Dengan hadirnya Krematorium Hati Gemilang Memorial Park, warga Tionghoa tidak perlu lagi menempuh perjalanan jauh untuk melaksanakan ritual keagamaan tersebut. Tidak hanya menyediakan fasilitas kremasi, lahan seluas lebih dari 6 hektare tersebut juga akan dialokasikan untuk area pemakaman, yang akan ditata secara rapi dan modern.
Simbol Toleransi dan Keberagaman

Dalam sambutannya, Bupati H. Herman menyampaikan apresiasi dan dukungan penuh dari Pemerintah Kabupaten terhadap pembangunan fasilitas ini. Ia menekankan bahwa pembangunan krematorium ini bukan hanya tentang membangun infrastruktur, tetapi merupakan wujud nyata dari semangat toleransi antarumat beragama di Kabupaten Inhil.

"Pembangunan Gedung Krematorium Hati Gemilang Memorial Park Tembilahan yang kita mulai hari ini bukan hanya sekadar membangun sebuah fasilitas. Lebih dari itu, ini adalah simbol nyata toleransi beragama di Kabupaten Inhil.

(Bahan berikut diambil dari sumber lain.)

Lemma compartment_processes_witness :
  exists G' : matrix,
    foldM (setup_comp [Example.comp0]) (replicate 6 [], 0, 0)
          (range (size [Example.comp0])) =
      Ret (G', comp_reac_base [Example.comp0] 1,
           comp_base [Example.comp0] 1) /\
    length G' = 6%nat /\
    forall (x : nat) (row : list structA),
      replicate 6 [] !! x = Some row ->
      G' !! x =
        Some (row ++
              processes_at x (comps_entries_from [Example.comp0] 0 1)).
Proof.
  apply (compartment_processes [Example.comp0] (replicate 6 [])).
  - constructor; [apply example_comp_connected | constructor].
  - vm_compute. reflexivity.
  - vm_compute. reflexivity.
  - vm_compute. discriminate.
  - vm_compute. reflexivity.
Defined.

(** For a model without patches whose compartments are laid out within
    the range of [uint], [_setup] returns as soon as the integrator
    accepts its initialisation: the final checks on the two counters
    hold, the totals are the numbers of slots and of processes of the
    compartments, and the row of every slot holds exactly the slot's
    processes of [comps_entries_from], in order. *)
Theorem setup_compartments_only (cv : Integrator) (sd : Statedef.t)
    (comps : list Comp.t) (tris : list (option Tri.t))
    (tets : list (option Tet.t)) :
  let n := comp_base comps (length comps) in
  Forall comp_connected comps ->
  N.of_nat (length comps) < UInt.modulus ->
  n < UInt.modulus ->
  comp_reac_base comps (length comps) < UInt.modulus ->
  (0 <= cv_flag (cv [CVodeCreate;
                     CVodeInit 0%Qc (replicate (N.to_nat n) 0%Qc)]))%Z ->
  exists s,
    _setup cv sd comps [] tris tets = Ret s /\
    pSpecs_tot s = n /\
    pReacs_tot s = comp_reac_base comps (length comps) /\
    length (pSpec_matrixsub s) = N.to_nat n /\
    forall x : nat,
      (x < N.to_nat n)%nat ->
      pSpec_matrixsub s !! x =
        Some (processes_at x (comps_entries_from comps 0 (length comps))).
Proof.
  intros n Hconn Hcomps Hn Hr Hcv. subst n.
  assert (Hbase : comp_base comps (length comps) =
                  N_sum (comp_block <$> comps))
    by (unfold comp_base; now rewrite firstn_all).
  assert (Hrbase : comp_reac_base comps (length comps) =
                   N_sum (comp_reac_block <$> comps))
    by (unfold comp_reac_base; now rewrite firstn_all).
  set (n := comp_base comps (length comps)) in *.
  set (r := comp_reac_base comps (length comps)) in *.
  assert (Htot : setup_totals comps [] = (n, r)).
  { unfold setup_totals. cbn [foldl].
    rewrite count_comps_both; cbn [fst snd]; auto; [f_equal |..]; lia. }
  destruct (setup_comps_rows comps (replicate (N.to_nat n) []))
    as (G' & Hloop & Hlen & Hrows); auto.
  { rewrite length_replicate. lia. }
  { rewrite length_replicate. fold n. lia. }
  eexists. split.
  { unfold _setup. rewrite Htot. cbv beta iota zeta.
    rewrite Hloop, bind_Ret. fold n r.
    change (range (size (@nil Patch.t))) with (@nil N).
    rewrite foldM_nil, bind_Ret. cbv beta iota zeta.
    rewrite (assert_true _ (N.eqb_refl n)), bind_Ret.
    rewrite (assert_true _ (N.eqb_refl r)), bind_Ret.
    unfold check_flag. rewrite (proj2 (Z.ltb_ge _ _) Hcv), bind_Ret.
    reflexivity. }
  cbn [pSpecs_tot pReacs_tot pSpec_matrixsub].
  repeat apply conj; try reflexivity.
  - now rewrite Hlen, length_replicate.
  - intros x Hx. rewrite (Hrows x []); [reflexivity |].
    now apply lookup_replicate_2.
Qed.

Lemma setup_compartments_only_witness :
  exists s,
    _setup Example.cv_ok Example.sd0 [Example.comp0] [] []
           [Some Example.tet0; Some Example.tet1; None] = Ret s /\
    pSpecs_tot s = 4 /\ pReacs_tot s = 4.
Proof.
  destruct (setup_compartments_only Example.cv_ok Example.sd0
              [Example.comp0] []
              [Some Example.tet0; Some Example.tet1; None])
    as (s & Hs & Hn & Hr & _).
  - constructor; [apply example_comp_connected | constructor].
  - vm_compute. reflexivity.
  - vm_compute. reflexivity.
  - vm_compute. reflexivity.
  - vm_compute. discriminate.
  - exists s. split; [exact Hs |]. split; [exact Hn | exact Hr].
Defined.

(** ** Diffusion moves molecules, it does not make or lose them *)

Lemma Qc_sum_app (l1 l2 : list real) :
  Qc_sum (l1 ++ l2) = (Qc_sum l1 + Qc_sum l2)%Qc.
Proof.
  induction l1 as [| a l1 IH].
  - change (Qc_sum ([] ++ l2)) with (Qc_sum l2).
    change (Qc_sum []) with 0%Qc. ring.
  - change (Qc_sum ((a :: l1) ++ l2)) with (a + Qc_sum (l1 ++ l2))%Qc.
    rewrite IH, Qc_sum_cons. ring.
Qed.

Lemma Qc_sum_flat_map_zero {A B : Type} (f : B -> real) (g : A -> list B)
    (l : list A) :
  (forall a, a ∈ l -> Qc_sum (f <$> g a) = 0%Qc) ->
  Qc_sum (f <$> flat_map g l) = 0%Qc.
Proof.
  induction l as [| a l IH]; intros H; [reflexivity |].
  cbn [flat_map]. rewrite fmap_app, Qc_sum_app.
  rewrite H by constructor.
  rewrite IH by (intros b Hb; apply H; now constructor).
  ring.
Qed.

Lemma slot_derivative_snoc (y : list real) (row : list structA) (r : structA) :
  slot_derivative y (row ++ [r]) =
    (slot_derivative y row + process_rate y r)%Qc.
Proof.
  unfold slot_derivative. rewrite fmap_app, Qc_sum_app.
  cbn [fmap list_fmap]. rewrite Qc_sum_cons.
  change (Qc_sum []) with 0%Qc. ring.
Qed.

Kita hidup di daerah yang masyarakatnya majemuk, dengan berbagai agama, suku, dan budaya,” ujar Bupati.

Menurut Bupati Herman, pembangunan ini juga mencerminkan nilai gotong royong dan kepedulian sosial lintas komunitas yang telah lama menjadi ciri khas masyarakat Inhil.
Peresmian Ditandai dengan Pemancangan Tiang dan Pelepasan Balon
Setelah sambutan, acara dilanjutkan dengan pemancangan tiang pertama secara simbolis. Bupati H. Herman bersama Ketua Yayasan Sosial Hati Gemilang, unsur Forkopimda, dan tokoh agama secara bersama-sama menekan tombol sirine sebagai tanda resmi dimulainya pembangunan.

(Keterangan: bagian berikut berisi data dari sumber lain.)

(** X18. Once a handle is cached the file is never consulted again: on any
    later state of the file system (file removed, replaced or damaged) the
    loader returns the cached handle and neither reads nor changes
    anything. *)
Theorem cache_outlives_file (p : process) (h : handle)
    (files : gmap string file) (n : nat) :
  resource_cache p = Some h ->
  load_many n (with_fs files p) = (replicate n (Ok h), with_fs files p).
Proof.
  intros Hc. apply load_many_hit. exact Hc.
Qed.

Lemma cache_outlives_file_witness :
  load_many 2 (with_fs ∅ (snd (load_data fresh_process))) =
  (replicate 2 (Ok {| obj_id := 0; content := sample_adata |}),
   with_fs ∅ (snd (load_data fresh_process))).
Proof.
  refine (cache_outlives_file (snd (load_data fresh_process))
            {| obj_id := 0; content := sample_adata |} ∅ 2 _).
  reflexivity.
Defined.

(** X19. A load that fails is not cached: while the input file is missing,
    each of [n] invocations raises the file-not-found error and reads
    again, and the cache stays empty. *)
Theorem failed_load_not_cached (n : nat) (p : process) :
  resource_cache p = None ->
  fs p !! "ctcl_app_light.h5ad" = None ->
  fst (load_many n p) =
    replicate n (Raise (FileNotFoundError "ctcl_app_light.h5ad")) /\
  io_log (snd (load_many n p)) =
    io_log p ++ replicate n (ReadFile "ctcl_app_light.h5ad") /\
  resource_cache (snd (load_many n p)) = None /\
  next_id (snd (load_many n p)) = next_id p.
Proof.
  revert p. induction n as [|n IH]; intros p Hc Hf.
  - cbn. rewrite app_nil_r. repeat split; assumption.
  - cbn [load_many]. rewrite (load_data_retry _ Hc Hf).
    specialize (IH {| fs := fs p; resource_cache := None; next_id := next_id p;
                      io_log := io_log p ++ [ReadFile "ctcl_app_light.h5ad"] |}
                   eq_refl Hf).
    destruct (load_many n _) as [rs p'']. cbn in *.
    destruct IH as (-> & -> & -> & ->).
    rewrite <- app_assoc. repeat split.
Qed.

Lemma failed_load_not_cached_witness :
  fst (load_many 3 empty_process) =
    replicate 3 (Raise (FileNotFoundError "ctcl_app_light.h5ad")) /\
  io_log (snd (load_many 3 empty_process)) =
    io_log empty_process ++ replicate 3 (ReadFile "ctcl_app_light.h5ad") /\
  resource_cache (snd (load_many 3 empty_process)) = None /\
  next_id (snd (load_many 3 empty_process)) = next_id empty_process.
Proof.
  refine (failed_load_not_cached 3 empty_process _ _); reflexivity.
Defined.

(** X20. Two runs of the script in one process, on whatever interactions
    and sessions, render over the same dataset content; the first run
    reads the file once and the second run leaves the process untouched. *)
Theorem reruns_share_dataset (lib : drawing) (p : process) (a : AnnData)
    (ui1 ui2 : interaction) (s1 s2 : gmap string string) :
  resource_cache p = None ->
  fs p !! "ctcl_app_light.h5ad" = Some (H5ad a) ->
  fst (app lib ui1 s1 p) = Ok (render lib a ui1 s1) /\
  io_log (snd (app lib ui1 s1 p)) = io_log p ++ [ReadFile "ctcl_app_light.h5ad"] /\
  app lib ui2 s2 (snd (app lib ui1 s1 p)) = (Ok (render lib a ui2 s2), snd (app lib ui1 s1 p)).
Proof.
  intros Hc Hf.
  assert (H1 : app lib ui1 s1 p =
               (Ok (render lib a ui1 s1),
                {| fs := fs p;
                   resource_cache := Some {| obj_id := next_id p; content := a |};
                   next_id := S (next_id p);
                   io_log := io_log p ++ [ReadFile "ctcl_app_light.h5ad"] |})).
  { unfold app. now rewrite (load_data_miss _ _ Hc Hf). }
  rewrite H1. cbn [fst snd io_log].
  split; [reflexivity|]. split; [reflexivity|].
  unfold app.
  rewrite (load_data_hit _ {| obj_id := next_id p; content := a |}) by reflexivity.
  reflexivity.
Qed.

Lemma reruns_share_dataset_witness :
  fst (app draws_unless_no_matrix idle ∅ fresh_process) = Ok (render draws_unless_no_matrix sample_adata idle ∅) /\
  io_log (snd (app draws_unless_no_matrix idle ∅ fresh_process)) =
    io_log fresh_process ++ [ReadFile "ctcl_app_light.h5ad"] /\
  app draws_unless_no_matrix (type_text "cd3e" idle) ∅ (snd (app draws_unless_no_matrix idle ∅ fresh_process)) =
    (Ok (render draws_unless_no_matrix sample_adata (type_text "cd3e" idle) ∅), snd (app draws_unless_no_matrix idle ∅ fresh_process)).
Proof.
  refine (reruns_share_dataset draws_unless_no_matrix fresh_process sample_adata idle
            (type_text "cd3e" idle) ∅ ∅ _ _); reflexivity.
Defined.

End CacheFacts.

(* ================================================================== *)
(** * Extraction from a sparse matrix *)
(* ================================================================== *)

Module SparseFacts.
Import ExtractionFacts TableFacts.





End SparseFacts.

Sebagai bentuk harapan dan doa agar pembangunan berjalan lancar, dilakukan juga pelepasan balon ke udara. Kegiatan ini mencerminkan optimisme dan semangat kebersamaan seluruh pihak yang terlibat dalam proyek pembangunan krematorium tersebut.

Acara ditutup dengan sesi foto bersama antara Bupati, para tokoh masyarakat, panitia pembangunan, dan seluruh tamu undangan yang hadir.
Komitmen untuk Layanan Pemakaman yang Manusiawi dan Modern

Pembangunan Krematorium Hati Gemilang Memorial Park ini diharapkan dapat memberikan pelayanan yang bermartabat, modern, dan terjangkau bagi warga Tionghoa di Inhil. Fasilitas ini akan dilengkapi dengan ruang kremasi, aula persemayaman, serta area pemakaman yang dikelola secara profesional.